→ **How to complete this task**
Print the records below word for word, beginning with the first line and ending once the line containing "[om_insert], [om_alter] (a" is printed.

=== Exercise inputs ===

(* ===== verification/OrdMap.v ===== *)
(** * OrdMap: ordered maps over a lawful comparison

    Rust's [BTreeMap<K, V>] for a key with a lawful [Ord]: an association list
    kept strictly sorted by key, which is what its iterator yields. [om_get],
    [om_insert], [om_alter] (a write through [get_mut]), [om_remove] and
    [om_after] ([range((Excluded(k), Unbounded))]); the laws hold under the
    order invariant [om_sorted]. *)

From Stdlib Require Import ZArith Lia Sorted.
From stdpp Require Import prelude list.
From S2P Require Import Prelude.

Section ordmap.
Context {K V : Type} (cmp : K -> K -> comparison).
Implicit Types (m : list (K * V)) (k : K) (v : V).

(** [map.get(k)]. *)
Fixpoint om_get k m : option V :=
  match m with
  | [] => None
  | (k', v') :: m => match cmp k k' with Eq => Some v' | Lt => None | Gt => om_get k m end
  end.

(** [map.insert(k, v)]: overwrite in place or insert in order. *)
Fixpoint om_insert k v m : list (K * V) :=
  match m with
  | [] => [(k, v)]
  | (k', v') :: m =>
      match cmp k k' with
      | Eq => (k', v) :: m
      | Lt => (k, v) :: (k', v') :: m
      | Gt => (k', v') :: om_insert k v m
      end
  end.

(** [if let Some(v) = map.get_mut(k) { *v = f(v) }]. *)
Fixpoint om_alter (f : V -> V) k m : list (K * V) :=
  match m with
  | [] => []
  | (k', v') :: m =>
      match cmp k k' with
      | Eq => (k', f v') :: m
      | Lt => (k', v') :: m
      | Gt => (k', v') :: om_alter f k m
      end
  end.

(** [map.remove(k)]. *)
Fixpoint om_remove k m : list (K * V) :=
  match m with
  | [] => []
  | (k', v') :: m =>
      match cmp k k' with
      | Eq => m
      | Lt => (k', v') :: m
      | Gt => (k', v') :: om_remove k m
      end
  end.

(** [map.range((Excluded(k), Unbounded))]. *)
Fixpoint om_after k m : list (K * V) :=
  match m with
  | [] => []
  | (k', v') :: m => match cmp k k' with Lt => (k', v') :: m | _ => om_after k m end
  end.

Definition key_lt (a b : K) : Prop := cmp a b = Lt.

#[export] Instance key_lt_dec a b : Decision (key_lt a b).
Proof. unfold key_lt. apply _. Defined.

(** The keys are strictly increasing, so distinct. *)
Definition om_sorted m : Prop := StronglySorted key_lt (map fst m).

Context `{!LawfulCmp cmp}.

#[local] Instance key_lt_trans : Transitive key_lt.
Proof. intros a b c. unfold key_lt. apply cmp_lt_trans. Qed.

#[local] Instance key_lt_irrefl : Irreflexive key_lt.
Proof. intros a. unfold complement, key_lt. by rewrite cmp_refl. Qed.

Lemma cmp_gt_lt a b : cmp a b = Gt <-> cmp b a = Lt.
Proof. rewrite (cmp_antisym (cmp := cmp) a b). by destruct (cmp a b). Qed.

Lemma cmp_eq a b : cmp a b = Eq -> a = b.
Proof. apply cmp_eq_iff. Qed.

(** Split the comparison of two keys, the equal case substituted. *)
Ltac cmp_cases k k' :=
  let E := fresh "Ek" in
  destruct (cmp k k') eqn:E;
  [apply cmp_eq in E; subst| |apply cmp_gt_lt in E].

Lemma key_lt_ne a b : key_lt a b -> a <> b.
Proof. intros H ->. by apply (irreflexivity key_lt b). Qed.

Lemma om_sorted_cons k v m :
  om_sorted ((k, v) :: m) <-> Forall (key_lt k) (map fst m) /\ om_sorted m.
Proof.
  unfold om_sorted. cbn [map fst]. split.
  - intros H. apply StronglySorted_inv in H as [H1 H2]. done.
  - intros [H1 H2]. by constructor.
Qed.

Lemma om_sorted_nil : om_sorted [].
Proof. constructor. Qed.

(** A key below every key of the map is not in it. *)
Lemma om_get_below k m : Forall (key_lt k) (map fst m) -> om_get k m = None.
Proof.
  destruct m as [|[k' v'] m]; [done|]. cbn [map fst om_get]. intros H.
  apply Forall_cons_1 in H as [H _]. unfold key_lt in H. by rewrite H.
Qed.

Lemma Forall_key_lt_trans k k' m :
  key_lt k k' -> Forall (key_lt k') (map fst m) -> Forall (key_lt k) (map fst m).
Proof. intros Hk. induction 1; constructor; [by transitivity k'|done]. Qed.

Lemma om_insert_Forall P k v m :
  P k -> Forall P (map fst m) -> Forall P (map fst (om_insert k v m)).
Proof.
  intros Hk. induction m as [|[k' v'] m IH]; cbn [map fst om_insert]; intros Hm;
    [by constructor|].
  pose proof Hm as Hm'. apply Forall_cons_1 in Hm' as [H1 H2].
  destruct (cmp k k'); cbn [map fst]; by repeat constructor; auto.
Qed.

Lemma om_insert_sorted k v m : om_sorted m -> om_sorted (om_insert k v m).
Proof.
  induction m as [|[k' v'] m IH]; intros Hs; [by repeat constructor|].
  pose proof Hs as [Hf Hm]%om_sorted_cons. cbn [om_insert].
  cmp_cases k k'; rewrite !om_sorted_cons.
  - done.
  - split; [|done]. constructor; [done|]. by apply (Forall_key_lt_trans k k').
  - split; [|by apply IH]. by apply om_insert_Forall.
Qed.

Lemma om_alter_keys f k m : map fst (om_alter f k m) = map fst m.
Proof.
  induction m as [|[k' v'] m IH]; [done|]. cbn [om_alter].
  destruct (cmp k k'); cbn [map fst]; by rewrite ?IH.
Qed.

Lemma om_alter_sorted f k m : om_sorted m -> om_sorted (om_alter f k m).
Proof. unfold om_sorted. by rewrite om_alter_keys. Qed.

Lemma om_remove_Forall P k m : Forall P (map fst m) -> Forall P (map fst (om_remove k m)).
Proof.
  induction m as [|[k' v'] m IH]; [done|]. cbn [om_remove map fst]. intros H.
  pose proof H as [H1 H2]%Forall_cons_1. destruct (cmp k k'); [done..|].
  constructor; auto.
Qed.

Lemma om_remove_sorted k m : om_sorted m -> om_sorted (om_remove k m).
Proof.
  induction m as [|[k' v'] m IH]; [done|]. intros Hs. pose proof Hs as [Hf Hm]%om_sorted_cons.
  cbn [om_remove]. cmp_cases k k'; [done..|]. apply om_sorted_cons.
  split; [by apply om_remove_Forall|auto].
Qed.

Lemma om_get_insert_eq k v m : om_get k (om_insert k v m) = Some v.
Proof.
  induction m as [|[k' v'] m IH]; cbn [om_insert om_get]; [by rewrite cmp_refl|].
  destruct (cmp k k') eqn:E; cbn [om_get]; rewrite ?cmp_refl, ?E; auto.
Qed.

Lemma om_get_insert_ne j k v m :
  om_sorted m -> j <> k -> om_get j (om_insert k v m) = om_get j m.
Proof.
  intros Hs Hne. induction m as [|[k' v'] m IH]; cbn [om_insert om_get].
  - cmp_cases j k; done.
  - apply om_sorted_cons in Hs as [Hf Hm]. cmp_cases k k'; cbn [om_get].
    + cmp_cases j k'; done.
    + cmp_cases j k; [done| |done].
      replace (cmp j k') with Lt; [done|]. symmetry. by apply (cmp_lt_trans _ k).
    + rewrite IH by done. done.
Qed.

Lemma om_get_insert j k v m :
  om_sorted m -> om_get j (om_insert k v m) = match cmp j k with Eq => Some v | _ => om_get j m end.
Proof.
  intros Hs. destruct (cmp j k) eqn:E.
  - apply cmp_eq in E as ->. apply om_get_insert_eq.
  - apply om_get_insert_ne; [done|]. intros ->. by rewrite cmp_refl in E.
  - apply om_get_insert_ne; [done|]. intros ->. by rewrite cmp_refl in E.
Qed.

Lemma om_get_alter_eq f k m : om_get k (om_alter f k m) = f <$> om_get k m.
Proof.
  induction m as [|[k' v'] m IH]; [done|]. cbn [om_alter om_get].
  destruct (cmp k k') eqn:E; cbn [om_get]; rewrite E; auto.
Qed.

Lemma om_get_alter_ne f j k m : j <> k -> om_get j (om_alter f k m) = om_get j m.
Proof.
  intros Hne. induction m as [|[k' v'] m IH]; [done|]. cbn [om_alter om_get].
  cmp_cases k k'; cbn [om_get]; [|done|by rewrite IH].
  cmp_cases j k'; done.
Qed.

Lemma om_get_remove_eq k m : om_sorted m -> om_get k (om_remove k m) = None.
Proof.
  induction m as [|[k' v'] m IH]; [done|]. intros [Hf Hm]%om_sorted_cons.
  cbn [om_remove]. destruct (cmp k k') eqn:E; cbn [om_get]; rewrite ?E; auto.
  apply cmp_eq in E as ->. by apply om_get_below.
Qed.

Lemma om_get_remove_ne j k m :
  om_sorted m -> j <> k -> om_get j (om_remove k m) = om_get j m.
Proof.
  intros Hs Hne. induction m as [|[k' v'] m IH]; [done|]. apply om_sorted_cons in Hs as [Hf Hm].
  cbn [om_remove om_get]. cmp_cases k k'; cbn [om_get]; [|done|by rewrite IH].
  cmp_cases j k'; [done| |done]. apply om_get_below. by apply (Forall_key_lt_trans j k').
Qed.

Lemma om_remove_alter f k m : om_remove k (om_alter f k m) = om_remove k m.
Proof.
  induction m as [|[k' v'] m IH]; [done|]. cbn [om_alter om_remove].
  destruct (cmp k k') eqn:E; cbn [om_remove]; rewrite E; [done..|]. by rewrite IH.
Qed.

(** A property of every entry, through each write. *)
Lemma om_insert_all (P : K * V -> Prop) k v m :
  Forall P m -> P (k, v) -> Forall P (om_insert k v m).
Proof.
  intros Hm Hk. induction Hm as [|[k' v'] m Hx Hm IH]; cbn [om_insert]; [by constructor|].
  cmp_cases k k'; repeat constructor; auto.
Qed.

Lemma om_alter_all (P : K * V -> Prop) f k m :
  Forall P m -> (forall v, om_get k m = Some v -> P (k, f v)) -> Forall P (om_alter f k m).
Proof.
  induction 1 as [|[k' v'] m Hx Hm IH]; cbn [om_alter om_get]; intros Hk; [constructor|].
  destruct (cmp k k') eqn:E; [|by constructor..|].
  - apply cmp_eq in E as ->. constructor; auto.
  - constructor; [done|]. by apply IH.
Qed.

Lemma om_remove_all (P : K * V -> Prop) k m : Forall P m -> Forall P (om_remove k m).
Proof.
  induction 1 as [|[k' v'] m Hx Hm IH]; cbn [om_remove]; [constructor|].
  destruct (cmp k k'); [done|by constructor..].
Qed.

Lemma om_get_all (P : K * V -> Prop) k v m : Forall P m -> om_get k m = Some v -> P (k, v).
Proof.
  induction 1 as [|[k' v'] m Hx Hm IH]; [done|]. cbn [om_get].
  cmp_cases k k'; [by intros [= ->]|done|done].
Qed.

(** Under the invariant, lookup and membership agree. *)
Lemma om_get_Some k v m : om_sorted m -> om_get k m = Some v <-> (k, v) ∈ m.
Proof.
  induction m as [|[k' v'] m IH]; intros Hs; [split; [done|by intros ?%elem_of_nil]|].
  apply om_sorted_cons in Hs as [Hf Hm]. rewrite elem_of_cons. cbn [om_get].
  specialize (IH Hm). rewrite list.Forall_forall in Hf.
  assert (Hin : forall w, (k, w) ∈ m -> key_lt k' k)
    by (intros w Hw; apply Hf; by apply (list_elem_of_fmap_2 fst) in Hw).
  cmp_cases k k'.
  - split; [intros [= ->]; by left|]. intros [[= ->]|Hw]; [done|].
    by apply Hin, (irreflexivity key_lt) in Hw.
  - split; [done|]. intros [[= -> ->]|Hw]; [by rewrite cmp_refl in Ek|].
    exfalso. apply (irreflexivity key_lt k). transitivity k'; [done|eauto].
  - rewrite IH. split; [by right|]. intros [[= -> ->]|Hw]; [by rewrite cmp_refl in Ek|done].
Qed.

(** [om_after] is the filter by "greater than". *)
Lemma om_after_filter k m :
  om_sorted m -> om_after k m = filter (fun e => key_lt k e.1) m.
Proof.
  induction m as [|[k' v'] m IH]; [done|]. intros [Hf Hm]%om_sorted_cons.
  cbn [om_after]. rewrite filter_cons. cbn [fst].
  destruct (decide (key_lt k k')) as [E|E].
  - rewrite <- IH by done. unfold key_lt in E. rewrite E. f_equal.
    destruct m as [|[k2 v2] m]; [done|]. cbn [map fst] in Hf.
    apply Forall_cons_1 in Hf as [Hk _]. cbn [om_after].
    by rewrite (cmp_lt_trans _ _ _ E Hk).
  - unfold key_lt in E. destruct (cmp k k'); [by apply IH|done|by apply IH].
Qed.

Lemma om_after_elem k m e :
  om_sorted m -> e ∈ om_after k m <-> e ∈ m /\ key_lt k e.1.
Proof. intros Hs. rewrite om_after_filter, list_elem_of_filter by done. tauto. Qed.

Lemma om_get_None k m : om_sorted m -> om_get k m = None <-> k ∉ map fst m.
Proof.
  intros Hs. split.
  - intros Hg [[k' v] [-> Hin]]%list_elem_of_fmap. cbn [fst] in Hg.
    apply om_get_Some in Hin; [|done]. by rewrite Hg in Hin.
  - intros Hn. destruct (om_get k m) as [v|] eqn:E; [|done].
    apply om_get_Some in E; [|done]. destruct Hn. apply list_elem_of_fmap. by exists (k, v).
Qed.

Lemma om_insert_elem k v m e :
  om_sorted m -> k ∉ map fst m -> e ∈ om_insert k v m <-> e = (k, v) \/ e ∈ m.
Proof.
  intros Hs Hn. destruct e as [k' v'].
  rewrite <- (om_get_Some k' v' (om_insert k v m)), <- (om_get_Some k' v' m)
    by auto using om_insert_sorted.
  destruct (cmp k' k) eqn:E.
  - apply cmp_eq in E as ->. rewrite om_get_insert_eq. apply om_get_None in Hn as ->; [|done].
    split; [intros [= ->]; by left|]. by intros [[= ->]|?].
  - assert (k' <> k) by (intros ->; by rewrite cmp_refl in E).
    rewrite om_get_insert_ne by done. split; [by right|]. intros [[= -> ->]|]; done.
  - assert (k' <> k) by (intros ->; by rewrite cmp_refl in E).
    rewrite om_get_insert_ne by done. split; [by right|]. intros [[= -> ->]|]; done.
Qed.

(** The entry whose key is below every other is the first, and the others are
    the rest. *)
Lemma om_first k v m :
  om_sorted m -> (k, v) ∈ m -> (forall e, e ∈ m -> e.1 = k \/ key_lt k e.1) ->
  exists m', m = (k, v) :: m' /\ om_sorted m' /\
    forall e, e ∈ m' <-> e ∈ m /\ e.1 <> k.
Proof.
  intros Hs Hin Hmin. destruct m as [|[k' v'] m']; [by apply elem_of_nil in Hin|].
  pose proof Hs as [Hf Hm]%om_sorted_cons. rewrite list.Forall_forall in Hf.
  assert (Hk : forall e, e ∈ m' -> key_lt k' e.1)
    by (intros e He; apply Hf; by apply list_elem_of_fmap_2).
  assert (k' = k) as ->.
  { destruct (Hmin (k', v')) as [?|Hlt]; [by left|done|]. cbn [fst] in Hlt.
    apply elem_of_cons in Hin as [[= <- <-]|Hin]; [done|]. apply Hk in Hin. cbn [fst] in Hin.
    exfalso. apply (irreflexivity key_lt k). by transitivity k'. }
  apply elem_of_cons in Hin as [[= <-]|Hin];
    [|apply Hk in Hin; by apply (irreflexivity key_lt) in Hin].
  exists m'. split_and!; [done..|]. intros e. rewrite elem_of_cons. split.
  - intros He. split; [by right|]. intros E. apply Hk in He. rewrite E in He.
    by apply (irreflexivity key_lt) in He.
  - intros [[->|He] Hne]; done.
Qed.

(** The entries after the first one after [k] are those after its key. *)
Lemma om_after_next k m e t :
  om_sorted m -> om_after k m = e :: t -> om_after e.1 m = t.
Proof.
  induction m as [|[k' v'] m IH]; [done|]. intros [Hf Hm]%om_sorted_cons. cbn [om_after].
  assert (Hrest : om_after k m = e :: t -> match cmp e.1 k' with
    | Lt => (k', v') :: m | _ => om_after e.1 m end = t).
  { intros He. assert (Hin : e ∈ om_after k m) by (rewrite He; by left).
    apply om_after_elem in Hin as [Hin _]; [|done].
    rewrite list.Forall_forall in Hf. apply (list_elem_of_fmap_2 fst), Hf in Hin.
    unfold key_lt in Hin. apply cmp_gt_lt in Hin. rewrite Hin. by apply IH. }
  destruct (cmp k k') eqn:E; intros He; [by apply Hrest| |by apply Hrest].
  injection He as <- <-. cbn [fst]. rewrite (cmp_refl cmp k').
  destruct m as [|[k2 v2] m]; [done|]. cbn [om_after]. cbn [map fst] in Hf.
  apply Forall_cons_1 in Hf as [Hf _]. unfold key_lt in Hf. by rewrite Hf.
Qed.

Lemma om_after_sorted k m : om_sorted m -> om_sorted (om_after k m).
Proof.
  induction m as [|[k' v'] m IH]; [done|]. intros Hs. pose proof Hs as [Hf Hm]%om_sorted_cons.
  cbn [om_after]. destruct (cmp k k'); auto.
Qed.
End ordmap.

#[export] Hint Resolve om_insert_sorted om_alter_sorted om_remove_sorted om_after_sorted : sonda.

===

→ **Answer below**
(* ===== verification/OrdMap.v ===== *)
(** * OrdMap: ordered maps over a lawful comparison

    Rust's [BTreeMap<K, V>] for a key with a lawful [Ord]: an association list
    kept strictly sorted by key, which is what its iterator yields. [om_get],
    [om_insert], [om_alter] (a write through [get_mut]), [om_remove] and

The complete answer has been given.